Despite all the success he’s enjoyed as a teenager and his status as the consensus top pick, Byron Bader’s Hockey Prospecting model doesn’t peg him as a guaranteed superstar in the NHL. The goal-scoring is certainly a factor, and some wonder why such a gifted offensive player doesn’t find the net more often. It’s been established that he’s first and foremost a playmaking winger, and at times that can be regarded as a fault. As we see with other young players entering the league, there is often a reluctance to unleash shots that had proven effective in their amateur careers, as they need time and confidence to start taking opportunities themselves.
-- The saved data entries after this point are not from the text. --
(* ===== verification/Ends.v ===== *)
(** * Recovery ends

    The fuel of the recovery programs bounds the directory entries that may be
    served, and the five turns of the loop over the phases are enough: a pass
    during which the kernel serves fewer entries than the fuel returns its
    report.  [ends n m] is that claim for a step; the walk through the
    definitions of [Recovery] and [Phases] is mechanical. *)
From stdpp Require Import base numbers list option strings gmap.
From Stdlib Require Import Strings.Byte ZArith.
From S2P Require Import Prelude Math Names Format Cbor FsLinux FsRead FsDir StateMachine Ticket Layout Engine Logic Verified Queue Watermark Publish Quarantine Lease Inspect Recovery Phases Cursor Maintenance Pass.
Open Scope string_scope.
Open Scope list_scope.

(** Directory entries served in a trace. *)
Definition is_served (ev : event) : bool := match ev with (SysReaddir _, Entry _ _) => true | _ => false end.
Definition served (tr : list event) : nat := length (List.filter is_served tr).
Lemma served_app t1 t2 : served (t1 ++ t2) = (served t1 + served t2)%nat.
Proof. unfold served. by rewrite List.filter_app, length_app. Qed.
Lemma served_cons ev tr : served (ev :: tr) = ((if is_served ev then 1 else 0) + served tr)%nat.
Proof. unfold served. cbn. by destruct (is_served ev). Qed.

(** ** Directory readers run out of fuel only after that many entries *)

Lemma next_entry_spends fuel s tr s' : exec (next_entry fuel s) tr (None, s') -> (fuel <= served tr)%nat.
Proof.
  revert s tr. induction fuel as [|fuel IH]; intros s tr Hx; cbn [next_entry] in Hx; [lia|].
  apply exec_bind in Hx as (t1 & t2 & [r s1] & -> & H1 & H2).
  destruct t1 as [|[c a] t1]; [done|]. destruct H1 as [-> [-> H1]%exec_ret].
  destruct a as [e|rc|st|data|ts tns|n off|pr pe]; injection H1 as -> ->; try (by apply exec_ret in H2 as [_ ?]).
  destruct (is_dot n); [|by apply exec_ret in H2 as [_ ?]]. apply IH in H2. rewrite served_app, served_cons. cbn. lia.
Qed.
Lemma next_entry_served fuel s tr name s' :
  exec (next_entry fuel s) tr (Some (Ok (Some name)), s') -> (1 <= served tr)%nat.
Proof.
  revert s tr. induction fuel as [|fuel IH]; intros s tr Hx; cbn [next_entry] in Hx; [by apply exec_ret in Hx as [_ ?]|].
  apply exec_bind in Hx as (t1 & t2 & [r s1] & -> & H1 & H2).
  destruct t1 as [|[c a] t1]; [done|]. destruct H1 as [-> [-> H1]%exec_ret].
  destruct a as [e|rc|st|data|ts tns|n off|pr pe]; injection H1 as -> ->; try (by apply exec_ret in H2 as [_ ?]).
  rewrite served_app, served_cons. cbn. lia.
Qed.
Lemma enumerate_fuel fuel s me mb stop entries held p tr :
  exec (enumerate_loop fuel s me mb stop entries held p) tr None -> (fuel <= served tr)%nat.
Proof.
  revert s entries held p tr. induction fuel as [|fuel IH]; intros s entries held p tr Hx; [lia|]. cbn [enumerate_loop] in Hx.
  apply exec_bind in Hx as (t1 & t2 & b & -> & _ & Hx). destruct b as [[]|e]; try (by apply exec_ret in Hx as [_ ?]).
  apply exec_bind in Hx as (t3 & t4 & [r s1] & -> & H1 & H2).
  destruct t3 as [|[c a] t3]; [done|]. destruct H1 as [-> [-> H1]%exec_ret].
  destruct a as [e|rc|st|data|ts tns|n off|pr pe]; injection H1 as -> ->; try (by apply exec_ret in H2 as [_ ?]).
  rewrite !served_app, served_cons. cbn [is_served]. cbv zeta in H2.
  destruct (is_dot n); [apply IH in H2; lia|]. destruct (accept_entry _ _ _ _ _); [apply IH in H2; lia|].
  by apply exec_ret in H2 as [_ ?].
Qed.
Lemma read_bounded_fuel fuel fd me mb stop tr :
  exec (read_dir_entries_bounded_until_with_progress fuel fd me mb stop) tr None -> (fuel <= served tr)%nat.
Proof.
  intros (t1 & t2 & d & -> & _ & Hx)%exec_bind. destruct d as [d|e]; [|by apply exec_ret in Hx as [_ ?]].
  apply exec_bind in Hx as (t3 & t4 & s & -> & _ & Hx). destruct s as [s|e]; [|by apply exec_ret in Hx as [_ ?]].
  apply enumerate_fuel in Hx. rewrite !served_app. lia.
Qed.
Lemma file_decides q opts d state_name full_path filename :
  is_receipts state_name = false -> cstr_from_name filename = Ok filename ->
  forall fx, handle (fx_ctx fx) = q ->
  wp (tells content) (fsck_file d state_name full_path filename opts fx) (fun tr x =>
    some_failed tr \/ saw_irregular tr \/
    (fsck_sound q state_name full_path filename content /\ verified x.2 = verified fx + 1 \/
     ~ fsck_sound q state_name full_path filename content /\ verified x.2 = verified fx)%Z).
Proof.
  intros Hs Hname fx Hq. unfold fsck_file. change (fbind (fqueue id) ?f fx) with (f (handle (fx_ctx fx)) fx). cbv beta zeta.
  rewrite Hq. match goal with |- wp _ (?m fx) _ => enough (Hd : decides content m (fsck_sound q state_name full_path filename content))
    by exact (Hd fx) end. clear fx Hq.
  destruct (fsck_parse state_name filename) as [[c tag]|] eqn:Hparse.
  2:{ apply decides_bad; [auto with uncounted|]. intros (ve & c & tag & Hp & _). congruence. }
  eapply (decides_call (fstatat d filename)) with
    (K := fun r => exists st, r = Ok st /\ st_size st = Z.of_nat (length content) /\ is_singly_linked_regular st = true).
  { unfold fstatat. rewrite Hname. cbn [lift io_try io_bind]. apply wp_sys. intros a [_ Ha]. apply wp_ret.
    destruct a as [e| |st| | | |]; try done; [left; apply some_failed_one|right]. cbn [check_stat].
    destruct (is_singly_linked_regular st) eqn:Er; [right; by exists st|left; constructor; by exists st]. }
  intros ? (st & -> & Hsz & Hreg). unfold is_singly_linked_regular in Hreg. apply andb_true_iff in Hreg as [-> ->]. cbn [negb].
  rewrite Hs. cbn [andb].
  eapply (decides_call (openat d filename receipt_read_open_flags 0)) with (K := fun r => exists fd, r = Ok fd).
  { unfold openat. rewrite Hname. cbn [lift io_try io_bind]. apply wp_sys. intros a _. apply wp_ret.
    destruct (check_fd a) as [fd|e] eqn:Ef; [right; right; by exists fd|]. destruct a; try done. left. apply some_failed_one. }
  intros ? (fd & ->). by apply header_decides.
Qed.
End Decides.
The fact that Lafrenière is showing this trait in Junior raises a few red flags.
He doesn’t have a bad shot; his wrister is actually quite powerful and accurate. He just seems to get more satisfaction from dismantling a defence and leaving a goaltender flailing to react to a new angle than trying to beat them on his own. That’s probably a more impressive skill than just firing a puck in the net, but he’ll need to do both to be a star in the NHL.
What he does do well is get to the net when he isn’t handling the puck, looking for the same tap-ins he tries to set up, or be on the doorstep when a rebound is spilled. They’re not often pretty and hardly highlight-worthy, but goals scored by those methods do show a willingness to create offence any way he can, and that is a translatable talent.
Defensive play is another area that he will need to improve on in the NHL. He’s not nearly as adept at playing without the puck as he is with it on his stick, and often looks average in his own zone. It’s something he improved this year, and while he won’t be expected to handle the brunt of defensive activity in his zone as a winger, he’ll still have a role to play in limiting opposition chances and creating changes in possession.
Elite Prospects: #1
Future Considerations: #1
Hockey Prospect: #1
McKeen’s Hockey: #1
NHL Central Scouting: #1 (North American skaters)
Every outlet has Lafrenière going first overall. While there is a lot to like about Byfield and Tim Stützle (expected to be the next two picks on draft day), Lafrenière’s particular skill set is regarded as the best in the class. Stützle and Byfield are much better skaters, and they incorporate that into offensive chances that Lafrenière is unable to create with his reduced pace and mobility. He instead makes up for it by quickly and precisely moving the puck. Should he get the chance to play with more gifted finishers in the NHL (like, say, Dylan Larkin and Filip Zadina if the Detroit Red Wings win the draft lottery, or Josh Norris and Anthony Duclair if the Ottawa Senators do), relying on an exceptional puck-distribution ability will hardly be seen as a flaw.